Problem to work on: Go through the entries below and copy each line containing the word "Hfix".

Supplied entries:

(* ===== verification/BinderBufObject.v ===== *)
(** * Binder driver: what the translation of an object does to the buffer

    The three ways the buffer changes: an object is replaced by another, an
    array of descriptors is checked, and a buffer is copied, its pointer put
    into its parent and into its object. *)

From S2P Require Import Prelude BinderRef.
From S2P Require Import BinderAlloc BinderAllocInv BinderAllocNew BinderAllocFree BinderAllocData BinderAllocLife.
From S2P Require Import BinderBuf BinderBufFacts BinderBufInv BinderBufOps BinderBufStep.

Lemma put_slice f off l n : 0 <= n <= zlen l -> slice (put f off l) off n = take (Z.to_nat n) l.
Proof. intros Hn. rewrite <- (take_slice _ off n (zlen l)) by lia. by rewrite put_same. Qed.

Lemma slice_eq f g off n : (forall i, f i = g i) -> slice f off n = slice g off n.
Proof. intros E. by apply slice_ext. Qed.

Lemma put_out f off l i : i < off \/ off + zlen l <= i -> put f off l i = f i.
Proof. intros Hi. unfold put. repeat zcase; cbn [andb]; try done; lia. Qed.

Lemma put_in f off l i : 0 <= i < zlen l -> rd l i = Some (put f off l (off + i)).
Proof.
  intros Hi. unfold put. rewrite (proj2 (Z.leb_le _ _)), (proj2 (Z.ltb_lt _ _)) by lia. cbn [andb].
  replace (off + i - off) with i by lia. by destruct (rd_ex l i Hi) as [x ->].
Qed.

Section Object.
Context (b : binder_buffer) (count : Z) (e : sender).
Context `{UapiLaws}.

Local Notation base := (user_data b).
Local Notation start := (start b).
Local Notation offs := (offs b).
Local Notation typ := (typ b).
Local Notation bbo := (bbo b).
Local Notation fda := (fda b).
Local Notation osz := (osz b).
Local Notation fixes := (fixes b).
Local Notation chain := (chain b).
Local Notation translated := (translated b count).
Local Notation copied := (copied b count e).

Context (Hdata : 0 <= data_size b) (Hcount : 0 <= count).
Context (f0 f : Z -> Z) (K sg : Z) (HK : 0 <= K) (HKc : K < count).
Context (Hd : translated f K sg) (Hcp : copied f0 f K).
Context (Hv : valid b f (offs f K)).
Context (Hbefore : forall k, 0 <= k < K -> offs f k + osz f k <= offs f K).

Lemma object_end : offs f K + osz f K <= data_size b.
Proof. apply Hv. Qed.
Lemma object_size : sizeof_object_header <= osz f K.
Proof. by apply sizeof_types, Hv. Qed.
Lemma offs_nonneg k : 0 <= offs f k.
Proof. apply as_u64_range. Qed.
Lemma data_before : data_size b <= start.
Proof. apply round8_bounds. Qed.

(** An object is the sender's until its turn. *)
Lemma fresh_object : offs f0 K = offs f K /\ typ f0 K = typ f K /\
  (typ f K = BINDER_TYPE_PTR -> bbo f0 K = bbo f K) /\ (typ f K = BINDER_TYPE_FDA -> fda f0 K = fda f K).
Proof.
  assert (Eo : offs f0 K = offs f K).
  { unfold BinderBufInv.offs. f_equal. apply slice_ext. intros i Hi. symmetry. apply (cp_offsets _ _ _ _ _ _ Hcp).
    unfold sg_start. lia. }
  pose proof object_end. pose proof object_size. pose proof (offs_nonneg K).
  assert (Es : forall n, n <= osz f K -> slice f0 (offs f0 K) n = slice f (offs f K) n).
  { intros n Hn. rewrite Eo. apply slice_ext. intros i Hi. symmetry. apply (cp_data _ _ _ _ _ _ Hcp); [lia|].
    intros k Hk Hin. specialize (Hbefore k Hk). lia. }
  split; [done|]. unfold BinderBufInv.typ, BinderBufInv.bbo, BinderBufInv.fda, obj_type, obj_bbo, obj_fda.
  split; [by rewrite Es|]. fold (obj_type f (offs f K)). fold (typ f K).
  split; intros Et; rewrite Es; unfold BinderBufInv.osz; rewrite ?Et; done.
Qed.

(** Where a pointer is put. *)
Definition slot (g : Z -> Z) (k : Z) : Z := bbo_buffer (bbo g (bbo_parent (bbo g k))) - base + bbo_parent_offset (bbo g k).

Lemma slot_area k : 0 <= k < K -> typ f k = BINDER_TYPE_PTR -> has_parent (bbo f k) = true ->
  sg_start b count <= slot f k /\ slot f k + 8 <= sg.
Proof.
  intros Hk Ht Hp.
  destruct (tr_fix _ _ _ _ _ Hd k (bbo_parent (bbo f k)) (bbo_parent_offset (bbo f k)) (bbo_parent_offset (bbo f k) + 8) Hk)
    as (P1 & P2 & P3 & P4); [by left|].
  assert (P0 : 0 <= bbo_parent (bbo f k) < K) by lia. destruct (tr_area _ _ _ _ _ Hd _ P0 P2). unfold slot. lia.
Qed.

(** ** An object that is replaced by another *)

Section Plain.
Context (f' : Z -> Z) (l : list Z).
Context (Hl : zlen l = osz f K) (Hf' : forall i, f' i = put f (offs f K) l i).
Context (Hsize : sizeof_type (hdr_type l) = osz f K).
Context (Hplain : hdr_type l <> BINDER_TYPE_PTR /\ hdr_type l <> BINDER_TYPE_FDA).
Context (Htype : hdr_type l = typ f K \/ flat_type (hdr_type l) /\ flat_type (typ f K)).

Lemma plain_same i : i < offs f K \/ start <= i < sg_start b count -> f' i = f i.
Proof. intros Hi. rewrite Hf'. apply put_out. pose proof object_end. pose proof data_before. lia. Qed.

Lemma plain_object : offs f' K = offs f K /\ typ f' K = hdr_type l.
Proof.
  assert (Eo : offs f' K = offs f K).
  { apply (agree_offs b count f f' K); [|lia]. apply (agree_below b count); [done|apply plain_same]. }
  split; [done|]. pose proof object_size. pose proof header_size. unfold BinderBufInv.typ, obj_type.
  rewrite Eo, (slice_eq _ _ _ _ Hf'), put_slice by lia. apply hdr_type_local; rewrite ?zlen_take by lia; try lia.
  rewrite take_take. f_equal. lia.
Qed.

Lemma plain_step :
  translated f' (K + 1) sg /\ copied f0 f' (K + 1) /\ (forall k m, chain f K k m -> chain f' (K + 1) k m) /\
  osz f' K = osz f K.
Proof.
  destruct plain_object as [Eo Et]. assert (Ez : osz f' K = osz f K) by (unfold BinderBufInv.osz at 1; by rewrite Et).
  assert (Ha : agree b count f f' K) by (apply (agree_below b count); [done|apply plain_same]).
  assert (Hnone : forall p lo top, ~ fixes f' K p lo top).
  { unfold BinderBufInv.fixes. rewrite Et. intros p lo top [[E _]|[E _]]; by apply Hplain in E. }
  pose proof object_end. pose proof data_before. pose proof (offs_nonneg K).
  assert (Habove : forall i, sg_start b count <= i -> f' i = f i).
  { intros i Hi. rewrite Hf'. apply put_out. unfold sg_start in Hi. lia. }
  assert (Hd' : translated f' K sg).
  { apply (translated_keep b count f f' K Ha ltac:(lia) sg sg Hd ltac:(lia)). intros k Hk Ht Hp o i Hi. subst o. fold (slot f k) in Hi.
    destruct (slot_area k Hk Ht Hp). apply Habove. lia. }
  assert (Hv' : valid b f' (offs f' K)).
  { unfold valid. rewrite Eo. destruct Hv as (V1 & V2 & V3). unfold BinderBufInv.typ in Et. rewrite Eo in Et. rewrite Et.
    split; [done|]. fold (osz f K) in V3. rewrite Hsize. split; [|done]. intros E. rewrite E in Hsize. cbn in Hsize.
    pose proof object_size. pose proof header_size. lia. }
  assert (Hb' : forall k, 0 <= k < K -> offs f' k + osz f' k <= offs f' K).
  { intros k Hk. rewrite !(agree_offs b count f f' K) by (done || lia). unfold BinderBufInv.osz.
    destruct (agree_object b count f f' K Ha ltac:(lia) k Hk) as (-> & _); [by eapply tr_valid|]. by apply Hbefore. }
  destruct fresh_object as (Eo0 & Et0 & _). split; [|split; [|split; [|done]]].
  - apply translated_step; try done; rewrite ?Et.
    + intros E. by apply Hplain in E.
    + intros p lo top Hx. by apply Hnone in Hx.
    + intros E. by apply Hplain in E.
  - apply (copied_step b count e f f' K sg); try done.
    + apply plain_same.
    + intros i Hi Ho. rewrite Hf'. apply put_out. lia.
    + by rewrite Et, Et0.
    + rewrite Et. intros E. by apply Hplain in E.
    + rewrite Et. intros E. by apply Hplain in E.
    + intros k i Hk Ht Hi _. apply Habove. destruct (tr_area _ _ _ _ _ Hd k Hk Ht). lia.
    + rewrite Et. intros i E. by apply Hplain in E.
  - intros k m Hc. apply (chain_lift b count f' K sg Hd'); [|intros p lo top Hx; by apply Hnone in Hx].
    apply (chain_keep b count f f' K Ha ltac:(lia)); [|done]. intros j Hj. by eapply tr_valid.
Qed.
End Plain.

(** ** An array of descriptors in a buffer *)

Lemma array_step m : let x := fda f K in
  typ f K = BINDER_TYPE_FDA -> fda_parent x < K -> typ f (fda_parent x) = BINDER_TYPE_PTR ->
  offs f (fda_parent x) <> 0 -> chain f K (fda_parent x) m -> m <= fda_parent_offset x ->
  fda_parent_offset x + 4 * num_fds x <= bbo_length (bbo f (fda_parent x)) ->
  translated f (K + 1) sg /\ copied f0 f (K + 1) /\ chain f (K + 1) (fda_parent x) (fda_parent_offset x + 4 * num_fds x).
Proof.
  intros x Ht HP HPt Hnz Hc Hm Hfit. destruct (as_fda_range (slice f (offs f K) sizeof_fd_array_object)) as ([Hn _] & [Hp _] & [Ho _]).
  change (as_fda _) with (fda f K) in Hn, Hp, Ho. fold x in Hn, Hp, Ho.
  assert (Hfix : forall p lo top, fixes f K p lo top -> p = fda_parent x /\ lo = fda_parent_offset x /\ top = lo + 4 * num_fds x).
  { intros p lo top [[E _]|(_ & -> & -> & ->)]; [by rewrite Ht in E|done]. }
  assert (Hx : fixes f K (fda_parent x) (fda_parent_offset x) (fda_parent_offset x + 4 * num_fds x)) by (right; done).
  destruct fresh_object as (Eo & Et & _ & Ef). split; [|split].
  - apply translated_step; try done; [by rewrite Ht| |by rewrite Ht].
    intros p lo top (-> & -> & ->)%Hfix. do 2 (split; [lia || done|]). split; [lia|]. do 2 (split; [done|]).
    intros k lo' top' Hk Hy. inversion Hc as [k' m' _ _ _ Hf _]; subst. specialize (Hf k lo' top' Hk Hy). lia.
  - apply (copied_step b count e f f K sg); try done; [by left|by rewrite Ht|by intros _; rewrite Ef|by rewrite Ht].
  - apply (chain_fixed b count f K sg Hd _ (fda_parent_offset x) _ m); try done; [lia|].
    intros q lo' top' (-> & -> & ->)%Hfix. done.
Qed.

(** ** A buffer *)

Section Pointer.
Context (Hsg : sg_start b count <= sg) (sg' : Z) (Ht : typ f K = BINDER_TYPE_PTR).
Local Notation bp := (bbo f K).
Context (user : list Z) (Huser : user = user_bytes e (bbo_buffer bp) (bbo_length bp)).
Context (Hlen : zlen user = bbo_length bp) (Hsg' : sg + bbo_length bp <= sg').
Context (f1 : Z -> Z) (Hf1 : forall i, f1 i = put f sg user i).

Lemma ptr_below i : i < sg -> f1 i = f i.
Proof. intros Hi. rewrite Hf1. apply put_out. lia. Qed.

Lemma ptr_agree : agree b count f f1 K.
Proof.
  apply (agree_below b count); [done|]. intros i Hi. apply ptr_below. pose proof object_end. pose proof object_size.
  pose proof header_size. pose proof data_before. unfold sg_start in *. lia.
Qed.

(** The copy of the buffer touches nothing. *)
Lemma user_copied : translated f1 K sg' /\ (forall k m, chain f K k m -> chain f1 K k m) /\
  (forall k, 0 <= k < K -> typ f1 k = typ f k /\ (typ f k = BINDER_TYPE_PTR -> bbo f1 k = bbo f k)).
Proof.
  pose proof (zlen_nonneg user). split; [|split].
  - apply (translated_keep b count f f1 K ptr_agree ltac:(lia) sg sg' Hd ltac:(lia)). intros k Hk Hty Hp o i Hi. subst o.
    fold (slot f k) in Hi. destruct (slot_area k Hk Hty Hp). apply ptr_below. lia.
  - intros k m Hc. apply (chain_keep b count f f1 K ptr_agree ltac:(lia)); [|done]. intros j Hj. by eapply tr_valid.
  - intros k Hk. destruct (agree_object b count f f1 K ptr_agree ltac:(lia) k Hk) as (E1 & E2 & _); [by eapply tr_valid|done].
Qed.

Result:
  assert (Hfix : forall p lo top, fixes f K p lo top -> p = fda_parent x /\ lo = fda_parent_offset x /\ top = lo + 4 * num_fds x).
    intros p lo top (-> & -> & ->)%Hfix. do 2 (split; [lia || done|]). split; [lia|]. do 2 (split; [done|]).
    intros q lo' top' (-> & -> & ->)%Hfix. done.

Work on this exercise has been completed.